*Work instruction*.
I would like every record printed again, exactly as shown.

*** Block opens ***

Lemma discard_loop_inc order : forall r, incRetainOrder_ (snd (discard_loop r order)) = incRetainOrder_ r.
Proof.
  induction order as [|[o [l t]] order IH]; intros r; cbn [discard_loop];
    destruct (_ <=? _); try reflexivity.
  rewrite IH. destruct (_ !! _); reflexivity.
Qed.

Lemma discard_inc r : incRetainOrder_ (DiscardObsoleteFramesIfNeed r) = incRetainOrder_ r.
Proof.
  unfold DiscardObsoleteFramesIfNeed. destruct (_ <=? _); [reflexivity|].
  set (order := in_key_order _). pose proof (discard_loop_inc order r) as Hi.
  destruct (discard_loop r order) as [[] r']; exact Hi.
Qed.

Lemma RetainFrame_inc r frame :
  incRetainOrder_ (RetainFrame r frame) =
    match accepted frame with None => incRetainOrder_ r | Some _ => u64 (incRetainOrder_ r + 1) end.
Proof.
  unfold accepted, RetainFrame. destruct (fi_buffer frame) as [b0|]; [|reflexivity].
  destruct (_ <? _); [reflexivity|]. destruct (ConvertForCrossThread b0) as [e b].
  destruct (e =? E_OK); cbn [negb]; [|reflexivity].
  destruct (if _ <=? _ then _ else _) as [discarded works]. rewrite discard_inc. reflexivity.
Qed.

Lemma log_ok_sublist (a b : list Entry) :
  log_ok b -> a `sublist_of` b -> (forall e, e ∈ b -> work_ok (e_work e)) -> log_ok a.
Proof.
  intros [H1 H2] Hs Hw. split.
  - etrans; [apply (log_bytes_sublist a b Hs Hw)|exact H1].
  - intros l t. etrans; [apply filter_sublist_length, Hs|apply H2].
Qed.

Lemma filter_sublist_of (P : Entry -> Prop) `{!forall e, Decision (P e)} (log : list Entry) :
  filter P log `sublist_of` log.
Proof.
  induction log as [|e log IH]; [constructor|]. rewrite filter_cons.
  case_decide; [apply sublist_skip|apply sublist_cons]; exact IH.
Qed.

Lemma age_log_ok log :
  log_ok log -> (forall e, e ∈ log -> work_ok (e_work e)) -> log_ok (omap age log).
Proof.
  intros Hok Hw. rewrite (omap_age log Hw).
  assert (Hf : log_ok (filter (fun e => ~ overtime e) log))
    by (apply (log_ok_sublist _ log Hok); [apply filter_sublist_of|exact Hw]).
  destruct Hf as [H1 H2]. split; [rewrite log_bytes_ticked; exact H1|].
  intros l t. etrans; [|apply (H2 l t)]. generalize (filter (fun e => ~ overtime e) log). clear.
  intros log. induction log as [|e log IH]; [reflexivity|]. cbn [map]. rewrite !filter_cons.
  change (at_place l t (e_order e, (e_label e, e_target e, tick (e_work e)))) with (at_place l t e).
  destruct (decide (at_place l t e)) as [Hd|Hd];
    destruct (decide (at_place l t (e_order e, (e_label e, e_target e, tick (e_work e)))));
    cbn [length]; try lia; contradiction.
Qed.

Lemma retainer_exec_spec r next log op :
  represents r log -> log_ok log -> incRetainOrder_ r = next -> next < UINT64_MAX -> op_frames_ok op ->
  let '(out, (next', log')) := spec (next, log) op in
  exists r', exec r op = (out, r') /\ represents r' log' /\ log_ok log' /\
    incRetainOrder_ r' = next' /\ next' <= next + 1.
Proof.
  intros Hr Hok Hn Hlt Hop. pose proof Hok as [Hcap _].
  assert (Hmax : log_bytes log < 2 ^ 32) by (unfold MAX_CAPACITY in Hcap; lia).
  pose proof (rp_works _ _ Hr) as Hw. destruct op as [frame|label|]; cbn [spec exec].
  - pose proof (RetainFrame_eq r log frame Hr Hok ltac:(lia) Hop) as He.
    pose proof (RetainFrame_inc r frame) as Hi. destruct (accepted frame) as [b|].
    + rewrite Hn in *. eexists. split; [reflexivity|]. split; [exact He|].
      split; [apply retain_ok; assumption|]. rewrite Hi, wrap_small; [lia|].
      destruct Hr. unfold UINT64_MAX in *. lia.
    + rewrite He. exists r. split_and!; auto. lia.
  - destruct (fetch_represents r log label Hr Hmax) as (r' & E & Hr').
    exists r'. split; [exact E|]. split; [exact Hr'|].
    split; [apply (log_ok_sublist _ log Hok); [apply filter_sublist_of|exact Hw]|].
    unfold FetchFramesForSpecificCommunicator in E.
    destruct (retainWorkPool_ r !! label); injection E as _ <-; cbn; lia.
  - eexists. split; [reflexivity|]. split; [apply tick_represents; assumption|].
    split; [apply age_log_ok; assumption|]. cbn. lia.
Qed.

Fixpoint run (r : FrameRetainer) (ops : list RetainerOp) : list (list FrameInfo) * FrameRetainer :=
  match ops with
  | [] => ([], r)
  | op :: ops => let '(out, r) := exec r op in let '(outs, r) := run r ops in (out :: outs, r)
  end.

Fixpoint spec_run (st : Z * list Entry) (ops : list RetainerOp)
    : list (list FrameInfo) * (Z * list Entry) :=
  match ops with
  | [] => ([], st)
  | op :: ops => let '(out, st) := spec st op in let '(outs, st) := spec_run st ops in (out :: outs, st)
  end.

Lemma retainer_run_spec ops : forall r next log,
  represents r log -> log_ok log -> incRetainOrder_ r = next ->
  next + Z.of_nat (length ops) <= UINT64_MAX -> Forall op_frames_ok ops ->
  let '(outs, (next', log')) := spec_run (next, log) ops in
  exists r', run r ops = (outs, r') /\ represents r' log' /\ log_ok log' /\ incRetainOrder_ r' = next'.
Proof.
  induction ops as [|op ops IH]; intros r next log Hr Hok Hn Hlt Hops; [cbn; eauto|].
  apply Forall_cons in Hops as [Hop Hops]. cbn [run spec_run length] in *.
  pose proof (retainer_exec_spec r next log op Hr Hok Hn ltac:(lia) Hop) as Hx.
  destruct (spec (next, log) op) as [out [next1 log1]]. destruct Hx as (r1 & -> & Hr1 & Hok1 & Hn1 & Hle).
  specialize (IH r1 next1 log1 Hr1 Hok1 Hn1 ltac:(lia) Hops).
  destruct (spec_run (next1, log1) ops) as [outs [next' log']].
  destruct IH as (r' & -> & ?). eauto.
Qed.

*** Block closes ***

*Written answer*.
Lemma discard_loop_inc order : forall r, incRetainOrder_ (snd (discard_loop r order)) = incRetainOrder_ r.
Proof.
  induction order as [|[o [l t]] order IH]; intros r; cbn [discard_loop];
    destruct (_ <=? _); try reflexivity.
  rewrite IH. destruct (_ !! _); reflexivity.
Qed.

Lemma discard_inc r : incRetainOrder_ (DiscardObsoleteFramesIfNeed r) = incRetainOrder_ r.
Proof.
  unfold DiscardObsoleteFramesIfNeed. destruct (_ <=? _); [reflexivity|].
  set (order := in_key_order _). pose proof (discard_loop_inc order r) as Hi.
  destruct (discard_loop r order) as [[] r']; exact Hi.
Qed.

Lemma RetainFrame_inc r frame :
  incRetainOrder_ (RetainFrame r frame) =
    match accepted frame with None => incRetainOrder_ r | Some _ => u64 (incRetainOrder_ r + 1) end.
Proof.
  unfold accepted, RetainFrame. destruct (fi_buffer frame) as [b0|]; [|reflexivity].
  destruct (_ <? _); [reflexivity|]. destruct (ConvertForCrossThread b0) as [e b].
  destruct (e =? E_OK); cbn [negb]; [|reflexivity].
  destruct (if _ <=? _ then _ else _) as [discarded works]. rewrite discard_inc. reflexivity.
Qed.

Lemma log_ok_sublist (a b : list Entry) :
  log_ok b -> a `sublist_of` b -> (forall e, e ∈ b -> work_ok (e_work e)) -> log_ok a.
Proof.
  intros [H1 H2] Hs Hw. split.
  - etrans; [apply (log_bytes_sublist a b Hs Hw)|exact H1].
  - intros l t. etrans; [apply filter_sublist_length, Hs|apply H2].
Qed.

Lemma filter_sublist_of (P : Entry -> Prop) `{!forall e, Decision (P e)} (log : list Entry) :
  filter P log `sublist_of` log.
Proof.
  induction log as [|e log IH]; [constructor|]. rewrite filter_cons.
  case_decide; [apply sublist_skip|apply sublist_cons]; exact IH.
Qed.

Lemma age_log_ok log :
  log_ok log -> (forall e, e ∈ log -> work_ok (e_work e)) -> log_ok (omap age log).
Proof.
  intros Hok Hw. rewrite (omap_age log Hw).
  assert (Hf : log_ok (filter (fun e => ~ overtime e) log))
    by (apply (log_ok_sublist _ log Hok); [apply filter_sublist_of|exact Hw]).
  destruct Hf as [H1 H2]. split; [rewrite log_bytes_ticked; exact H1|].
  intros l t. etrans; [|apply (H2 l t)]. generalize (filter (fun e => ~ overtime e) log). clear.
  intros log. induction log as [|e log IH]; [reflexivity|]. cbn [map]. rewrite !filter_cons.
  change (at_place l t (e_order e, (e_label e, e_target e, tick (e_work e)))) with (at_place l t e).
  destruct (decide (at_place l t e)) as [Hd|Hd];
    destruct (decide (at_place l t (e_order e, (e_label e, e_target e, tick (e_work e)))));
    cbn [length]; try lia; contradiction.
Qed.

Lemma retainer_exec_spec r next log op :
  represents r log -> log_ok log -> incRetainOrder_ r = next -> next < UINT64_MAX -> op_frames_ok op ->
  let '(out, (next', log')) := spec (next, log) op in
  exists r', exec r op = (out, r') /\ represents r' log' /\ log_ok log' /\
    incRetainOrder_ r' = next' /\ next' <= next + 1.
Proof.
  intros Hr Hok Hn Hlt Hop. pose proof Hok as [Hcap _].
  assert (Hmax : log_bytes log < 2 ^ 32) by (unfold MAX_CAPACITY in Hcap; lia).
  pose proof (rp_works _ _ Hr) as Hw. destruct op as [frame|label|]; cbn [spec exec].
  - pose proof (RetainFrame_eq r log frame Hr Hok ltac:(lia) Hop) as He.
    pose proof (RetainFrame_inc r frame) as Hi. destruct (accepted frame) as [b|].
    + rewrite Hn in *. eexists. split; [reflexivity|]. split; [exact He|].
      split; [apply retain_ok; assumption|]. rewrite Hi, wrap_small; [lia|].
      destruct Hr. unfold UINT64_MAX in *. lia.
    + rewrite He. exists r. split_and!; auto. lia.
  - destruct (fetch_represents r log label Hr Hmax) as (r' & E & Hr').
    exists r'. split; [exact E|]. split; [exact Hr'|].
    split; [apply (log_ok_sublist _ log Hok); [apply filter_sublist_of|exact Hw]|].
    unfold FetchFramesForSpecificCommunicator in E.
    destruct (retainWorkPool_ r !! label); injection E as _ <-; cbn; lia.
  - eexists. split; [reflexivity|]. split; [apply tick_represents; assumption|].
    split; [apply age_log_ok; assumption|]. cbn. lia.
Qed.

Fixpoint run (r : FrameRetainer) (ops : list RetainerOp) : list (list FrameInfo) * FrameRetainer :=
  match ops with
  | [] => ([], r)
  | op :: ops => let '(out, r) := exec r op in let '(outs, r) := run r ops in (out :: outs, r)
  end.

Fixpoint spec_run (st : Z * list Entry) (ops : list RetainerOp)
    : list (list FrameInfo) * (Z * list Entry) :=
  match ops with
  | [] => ([], st)
  | op :: ops => let '(out, st) := spec st op in let '(outs, st) := spec_run st ops in (out :: outs, st)
  end.

Lemma retainer_run_spec ops : forall r next log,
  represents r log -> log_ok log -> incRetainOrder_ r = next ->
  next + Z.of_nat (length ops) <= UINT64_MAX -> Forall op_frames_ok ops ->
  let '(outs, (next', log')) := spec_run (next, log) ops in
  exists r', run r ops = (outs, r') /\ represents r' log' /\ log_ok log' /\ incRetainOrder_ r' = next'.
Proof.
  induction ops as [|op ops IH]; intros r next log Hr Hok Hn Hlt Hops; [cbn; eauto|].
  apply Forall_cons in Hops as [Hop Hops]. cbn [run spec_run length] in *.
  pose proof (retainer_exec_spec r next log op Hr Hok Hn ltac:(lia) Hop) as Hx.
  destruct (spec (next, log) op) as [out [next1 log1]]. destruct Hx as (r1 & -> & Hr1 & Hok1 & Hn1 & Hle).
  specialize (IH r1 next1 log1 Hr1 Hok1 Hn1 ltac:(lia) Hops).
  destruct (spec_run (next1, log1) ops) as [outs [next' log']].
  destruct IH as (r' & -> & ?). eauto.
Qed.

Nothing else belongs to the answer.